A More Effective Approach To Defining SQLs

While the specific definition you use should be tied directly to what you’re selling and who you’re selling it to, there are some general rules you can apply to creating a more effective definition.

Focus on what causes sales

Spend the time upfront and determine what causes success in your sales process. For us, as an example, a major “cause of sales” is when one of our primary personas connects the problem or result they are trying to achieve to a potential flaw in how they’re going to market.

Be clear on red flags

The flip side to identifying the cause of success it to identify what causes failure. These are the red flags that build to disqualify a prospect. So, while we don’t ask about budgets early in the lead management process, we do ask what CRM they use and how they track prospects. We know that someone who doesn’t have a prospect tracking process in place is unlikely to make the investment in marketing automation or B2B sales and marketing alignment.

Remember the goal is sales qualified, not order ready

A primary purpose of the definition is to give your marketing and sales development efforts a clear point of focus and a finish line. Just as your new sales team needs to understand what a “closed sale” is, you need to be clear on what a “closed lead” is.

This is important even if you don’t have dedicated marketing or sales development teams in place and your salespeople are managing the whole process. A major cause of a failed sales process is trying to “sell” too early.

The SQL definition triggers a change in where the prospect is, and how you should market and sell to them. A sales qualified lead represents a high probability lead, one that you know you should be doing business with. Now your job is to influence them so they understand that as well.
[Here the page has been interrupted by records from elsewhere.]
(** Whatever fuel made [insertPHI] succeed, its outcome is the one
    described by [insertPHI_spec]. *)
Lemma insertPHI_Ok_spec fuel fn s s' dfm :
  insertPHI fuel fn s = Ok s' -> df s = Some dfm ->
  phi_frame s s' /\
  forall mr b,
    (mr ∈ usedRegs s /\ IDF dfm (at_key [] (reg2BBMap s) mr) b /\
       phiCountAt b mr s' = S (phiCountAt b mr s)) \/
    (~ (mr ∈ usedRegs s /\ IDF dfm (at_key [] (reg2BBMap s) mr) b) /\
       phiCountAt b mr s' = phiCountAt b mr s).
Proof.
  intros H Hdf.
  destruct (insertPHI_spec (Nat.max fuel (insertPHI_fuel s)) fn s dfm Hdf (Nat.le_max_r _ _))
    as (s'' & E & Hspec).
  rewrite (insertPHI_fuel_mono fuel _ fn s s' (Nat.le_max_l _ _) H) in E. by injection E as <-.
Qed.

Section Build.
Variable P : Program.

Lemma buildMemSSA_Ok fuel fn f t s0 s' :
  buildMemSSA P fuel fn f t s0 = Ok s' ->
  fun_isExtCall fn = false /\
  exists s1 s2,
    createMUCHI P fn (setCurrentDFDT f t s0) = Ok s1 /\
    insertPHI fuel fn s1 = Ok s2 /\
    SSARename P fuel fn s2 = Ok s'.
Proof.
  unfold buildMemSSA. destruct (fun_isExtCall fn); [done|].
  intros (s1 & H1 & H)%bind_Ok. apply bind_Ok in H as (s2 & H2 & H3). eauto 10.
Qed.

(** The outcome of [createMUCHI]. *)
Lemma createMUCHI_Ok fn s s' :
  createMUCHI P fn s = Ok s' ->
  let sm := forEach (createMUCHI_bb P) (fun_reachableBBs fn) s in
  let l := elements (usedRegs sm) in
  usedRegs s' = usedRegs sm /\ reg2BBMap s' = reg2BBMap sm /\
  df s' = df s /\ dt s' = dt s /\ bb2PhiSetMap s' = bb2PhiSetMap s /\
  (forall mr, mr2CounterMap s' !! mr =
     if decide (mr ∈ usedRegs s') then Some 2 else mr2CounterMap s !! mr) /\
  (forall mr, mr2VerStackMap s' !! mr =
     if decide (mr ∈ usedRegs s') then Some (entryVers fn mr) else mr2VerStackMap s !! mr) /\
  at_key [] (funToEntryChiSetMap s') (fun_id fn) =
    at_key [] (funToEntryChiSetMap s) (fun_id fn) ++ (entryChiOf fn <$> l) /\
  at_key [] (funToReturnMuSetMap s') (fun_id fn) =
    at_key [] (funToReturnMuSetMap s) (fun_id fn) ++
    (if fun_doesNotRet fn then [] else retMuOf fn <$> l) /\
  stackLog s' =
    stackLog s ++ (l ≫= fun mr => StClear mr :: (StPush mr <$> entryVers fn mr)).
Proof.
  intros H sm l. destruct (createMUCHI_Ok_dt _ _ _ _ H) as [t Ht].
  rewrite (createMUCHI_unfold P fn s t Ht) in H. fold sm in H. fold l in H.
  destruct (createMUCHI_entries_spec fn l sm)
    as (s'' & E & Hc & Hs & He & Hr & Ho & Hl & Hu & Hb & Hk & Hdf & Hdt & H1 & H2 & H3 & H4 & H5 & H6).
  rewrite E in H. injection H as <-.
  destruct (createMUCHI_bbs_frame P (fun_reachableBBs fn) s)
    as (Fc & Fs & Fl & Fe & Fr & Fp & Fdf & Fdt & Fw).
  fold sm in Fc, Fs, Fl, Fe, Fr, Fp, Fdf, Fdt, Fw.
  repeat split; try congruence.
  - intros mr. rewrite Hc, Hu, Fc. subst l.
    destruct (decide (mr ∈ usedRegs sm)) as [Hin|Hin].
    + rewrite decide_True; [done|]. by apply elem_of_elements.
    + rewrite decide_False; [done|]. by rewrite elem_of_elements.
  - intros mr. rewrite Hs, Hu, Fs. subst l.
    destruct (decide (mr ∈ usedRegs sm)) as [Hin|Hin].
    + rewrite decide_True; [done|]. by apply elem_of_elements.
    + rewrite decide_False; [done|]. by rewrite elem_of_elements.
Qed.

Lemma createMUCHI_versions_fresh fn s s' mr :
  createMUCHI P fn s = Ok s' -> mr ∈ usedRegs s' -> versions_fresh mr s'.
Proof.
  intros H Hmr c. destruct (createMUCHI_Ok fn s s' H) as (Hu & _ & _ & _ & _ & Hc & _ & _ & _ & Hl).
  rewrite Hc, decide_True by done. intros [= <-]. rewrite Hl, minted_app.
  rewrite Hu in Hmr. apply elem_of_elements in Hmr.
  pose proof (NoDup_elements (usedRegs (forEach (createMUCHI_bb P) (fun_reachableBBs fn) s))) as Hnd.
  revert Hmr Hnd. generalize (minted mr (stackLog s)).
  generalize (elements (usedRegs (forEach (createMUCHI_bb P) (fun_reachableBBs fn) s))).
  intros l. induction l as [|r l IH]; intros acc Hin Hnd; [by apply elem_of_nil in Hin|].
  apply NoDup_cons in Hnd as [Hr Hnd]. simpl.
  destruct (decide (r = mr)) as [->|Hne].
  - clear IH Hin. simpl.
    assert (forall acc', foldl (mintStep mr) acc'
              (l ≫= fun mr0 => StClear mr0 :: (StPush mr0 <$> entryVers fn mr0)) = acc') as Hrest.
    { clear -Hr. induction l as [|r l IH]; intros acc'; [done|].
      simpl. rewrite !decide_False by (intros ->; apply Hr; by left).
      apply IH. intros ?. apply Hr. by right. }
    by rewrite Hrest.
  - apply IH; [|done]. apply elem_of_cons in Hin as [?|?]; [by subst|done].
Qed.

End Build.

Lemma count_entryChi fn mr l :
  NoDup l ->
  length (filter (fun c => chi_mr c = mr) (entryChiOf fn <$> l)) =
  if decide (mr ∈ l) then 1%nat else 0%nat.
Proof.
  induction l as [|r l IH]; intros Hnd; [done|].
  apply NoDup_cons in Hnd as [Hr Hnd]. rewrite fmap_cons, filter_cons. simpl.
  destruct (decide (r = mr)) as [->|Hne].
  - rewrite decide_True by (by left). simpl. rewrite IH by done. by rewrite decide_False.
  - rewrite IH by done. destruct (decide (mr ∈ l)).
    + rewrite decide_True; [done|by right].
    + rewrite decide_False; [done|]. rewrite elem_of_cons. naive_solver.
Qed.

Lemma count_retMu fn mr l :
  NoDup l ->
  length (filter (fun m => mu_mr m = mr) (retMuOf fn <$> l)) =
  if decide (mr ∈ l) then 1%nat else 0%nat.
Proof.
  induction l as [|r l IH]; intros Hnd; [done|].
  apply NoDup_cons in Hnd as [Hr Hnd]. rewrite fmap_cons, filter_cons. simpl.
  destruct (decide (r = mr)) as [->|Hne].
  - rewrite decide_True by (by left). simpl. rewrite IH by done. by rewrite decide_False.
  - rewrite IH by done. destruct (decide (mr ∈ l)).
    + rewrite decide_True; [done|by right].
    + rewrite decide_False; [done|]. rewrite elem_of_cons. naive_solver.
Qed.

Section Claims.
Variable P : Program.


(** C6. [buildMemSSA] on an external function fails its first assertion,
    whatever the other arguments are: nothing is built. *)
Theorem buildMemSSA_external fuel fn f t s :
  fun_isExtCall fn = true ->
  buildMemSSA P fuel fn f t s = Fatal "we do not build memory ssa for external functions".
Proof. intros H. unfold buildMemSSA. by rewrite H. Qed.

(** C10, as amended.  [newSSAName] fails its assertions exactly for a
    region without a counter or without a version stack.  After
    [createMUCHI] every used region of the function has both, so that
    the failure cannot happen for it; a region that is neither used by
    the function nor was given a counter earlier in the session fails. *)
Theorem newSSAName_guard fn s s' mr def :
  createMUCHI P fn s = Ok s' ->
  (isFatal (newSSAName mr def s') <->
     mr ∉ dom (mr2CounterMap s') \/ mr ∉ dom (mr2VerStackMap s')) /\
  (mr ∈ usedRegs s' -> isOk (newSSAName mr def s')) /\
  (mr ∉ usedRegs s' -> mr ∉ dom (mr2CounterMap s) -> isFatal (newSSAName mr def s')).
Proof.
  intros H. destruct (createMUCHI_Ok P fn s s' H) as (_ & _ & _ & _ & _ & Hc & Hs & _).
  split; [apply newSSAName_Fatal_iff|]. split.
  - intros Hin. specialize (Hc mr). specialize (Hs mr).
    rewrite decide_True in Hc by done. rewrite decide_True in Hs by done.
    rewrite (newSSAName_initialised _ _ _ _ _ Hc Hs). by eexists.
  - intros Hnin Hdom. apply newSSAName_Fatal_iff. left.
    specialize (Hc mr). rewrite decide_False in Hc by done.
    apply not_elem_of_dom. rewrite Hc. by apply not_elem_of_dom.
Qed.

(** C1, as amended.  In a build, the renaming pushes as many versions as
    it pops for every region and leaves every version stack as it found
    it: the stack of a used region holds the two versions that
    [createMUCHI] pushed for its entry chi. *)
Theorem SSARename_stack_balance fuel fn f t s0 s1 s2 s' :
  createMUCHI P fn (setCurrentDFDT f t s0) = Ok s1 ->
  insertPHI fuel fn s1 = Ok s2 ->
  SSARename P fuel fn s2 = Ok s' ->
  mr2VerStackMap s' = mr2VerStackMap s2 /\
  (exists new, stackLog s' = stackLog s2 ++ new /\
     forall mr, pushCount mr new = popCount mr new) /\
  forall mr, mr ∈ usedRegs s' -> mr2VerStackMap s' !! mr = Some (entryVers fn mr).
Proof.
  intros H1 H2 H3. destruct (SSARenameBB_balanced P _ _ _ _ H3) as (Hs & Hl & Hf).
  split; [done|]. split; [done|]. intros mr Hmr.
  destruct (insertPHI_Ok_df _ _ _ _ H2) as [dfm Hdf].
  destruct (insertPHI_Ok_spec _ _ _ _ _ H2 Hdf) as [Hpf _].
  destruct Hpf as (_ & Hs2 & _ & _ & _ & _ & _ & _ & _ & Hu2 & _).
  destruct Hf as (Hu3 & _).
  destruct (createMUCHI_Ok P fn _ s1 H1) as (_ & _ & _ & _ & _ & _ & Hs1 & _).
  rewrite Hs, Hs2, Hs1. rewrite decide_True; [done|]. by rewrite <- Hu2, <- Hu3.
Qed.

(** C3. In a build, the entry chi of every used region has version 0 as
    its operand and version 1 as its result, [newSSAName] hands out the
    value of the counter and increments it by one, and the versions
    minted for a used region since [createMUCHI] reset its counter to 0
    are 0, 1, ..., counter - 1 in this order: none is used twice. *)
Theorem version_numbering fuel fn f t s0 s' :
  buildMemSSA P fuel fn f t s0 = Ok s' ->
  (forall mr, mr ∈ usedRegs s' ->
     entryChiOf fn mr ∈ at_key [] (funToEntryChiSetMap s') (fun_id fn) /\
     [StClear mr; StPush mr (mkMRVer mr 0 (DefCHI (EntryCHISite (fun_id fn)) mr));
      StPush mr (mkMRVer mr 1 (DefCHI (EntryCHISite (fun_id fn)) mr))]
       `sublist_of` stackLog s' /\
     exists c, mr2CounterMap s' !! mr = Some c /\
               minted mr (stackLog s') = versionsBelow c) /\
  (forall mr def s v s1, newSSAName mr def s = Ok (v, s1) ->
     ver_mr v = mr /\ mr2CounterMap s !! mr = Some (ver_version v) /\
     mr2CounterMap s1 !! mr = Some (ver_version v + 1) /\
     forall mr', mr' <> mr -> mr2CounterMap s1 !! mr' = mr2CounterMap s !! mr').
Proof.
  intros H. split.
  2:{ intros mr def s v s1 (c & stk & Hc & Hs & -> & ->)%newSSAName_Ok. simpl.
      rewrite lookup_insert_eq. repeat split; [done|].
      intros mr' Hne. by rewrite lookup_insert_ne. }
  intros mr Hmr.
  destruct (buildMemSSA_Ok P _ _ _ _ _ _ H) as (_ & s1 & s2 & H1 & H2 & H3).
  destruct (insertPHI_Ok_df _ _ _ _ H2) as [dfm Hdf].
  destruct (insertPHI_Ok_spec _ _ _ _ _ H2 Hdf) as [Hpf _].
  destruct Hpf as (Hc2 & _ & Hl2 & He2 & _ & _ & _ & _ & _ & Hu2 & _).
  destruct (SSARenameBB_balanced P _ _ _ _ H3) as (_ & (new & Hl3 & _) & Hf).
  destruct Hf as (Hu3 & _ & _ & _ & _ & He3 & _ & Hd3).
  assert (mr ∈ usedRegs s1) as Hmr1 by (by rewrite <- Hu2, <- Hu3).
  destruct (createMUCHI_Ok P fn _ s1 H1) as (Hu1 & _ & _ & _ & _ & Hc1 & _ & He1 & _ & Hl1).
  split; [|split].
  - rewrite He3, He2, He1. apply elem_of_app. right. apply list_elem_of_fmap.
    exists mr. split; [done|]. apply elem_of_elements. by rewrite <- Hu1.
  - rewrite Hl3, Hl2, Hl1. apply sublist_inserts_r, sublist_inserts_l.
    assert (mr ∈ elements (usedRegs (forEach (createMUCHI_bb P) (fun_reachableBBs fn)
                                       (setCurrentDFDT f t s0)))) as Hin.
    { apply elem_of_elements. by rewrite <- Hu1. }
    revert Hin. generalize (elements (usedRegs (forEach (createMUCHI_bb P)
      (fun_reachableBBs fn) (setCurrentDFDT f t s0)))). intros l Hin.
    induction l as [|r l IH]; [by apply elem_of_nil in Hin|]. simpl.
    apply elem_of_cons in Hin as [<-|Hin].
    + do 3 apply sublist_skip. apply sublist_nil_l.
    + do 3 apply sublist_cons. by apply IH.
  - assert (versions_fresh mr s') as Hfresh.
    { eapply (rsteps_inv (versions_fresh mr)); [intros; by eapply versions_fresh_step| |].
      - by eapply SSARenameBB_steps.
      - intros c. rewrite Hc2, Hl2. by eapply createMUCHI_versions_fresh. }
    assert (mr ∈ dom (mr2CounterMap s')) as [c Hc]%elem_of_dom.
    { rewrite Hd3, Hc2. apply elem_of_dom. rewrite Hc1, decide_True by done. by eexists. }
    exists c. split; [done|]. by apply Hfresh.
Qed.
Over qualifying too early kills that opportunity. At Imagine, a qualified sales lead meets five criteria:

  • Authority – meaning we’re engaged with one or more of our primary personas.
  • Need – meaning there’s an openness to acknowledging a key issue that we solve (see what causes sales).
  • Understanding – they “get” what we’re talking about and understand the importance of at least a conversation and investigation about the issue.
  • Fit – they fit the key components of our client profile.
  • There are no eliminating red flags.

When we get someone who meets these criteria our lead generation team (marketing and sales development) was successful. Now sales needs to step up and win the business.

As a side note, if it turns out that budget is a recurring issue with qualified sales leads, then it tells us we need to do a better job of identifying red flags. I can comfortably say that if we had qualified for budget in this process, we would have eliminated at least 90% of the best clients we’ve had.

Build nurturing into your process

It’s critical that you build a lead nurturing process to support your sales efforts, even after someone crosses this threshold. The nature of business today means that you will come into contact with highly qualified prospects where the timing is simply not right for a sale to occur.

It’s too expensive to maintain contact and relevance through the direct efforts of salespeople exclusively. Research from DemandGen shows that 70% of qualified leads never buy and the primary reason for that is a lack of nurturing.

Having clear definitions will go a long way in helping your organization achieve predictable and sustainable sales growth. Assigning the right criteria to the right step in the buyer’s journey can make all the difference.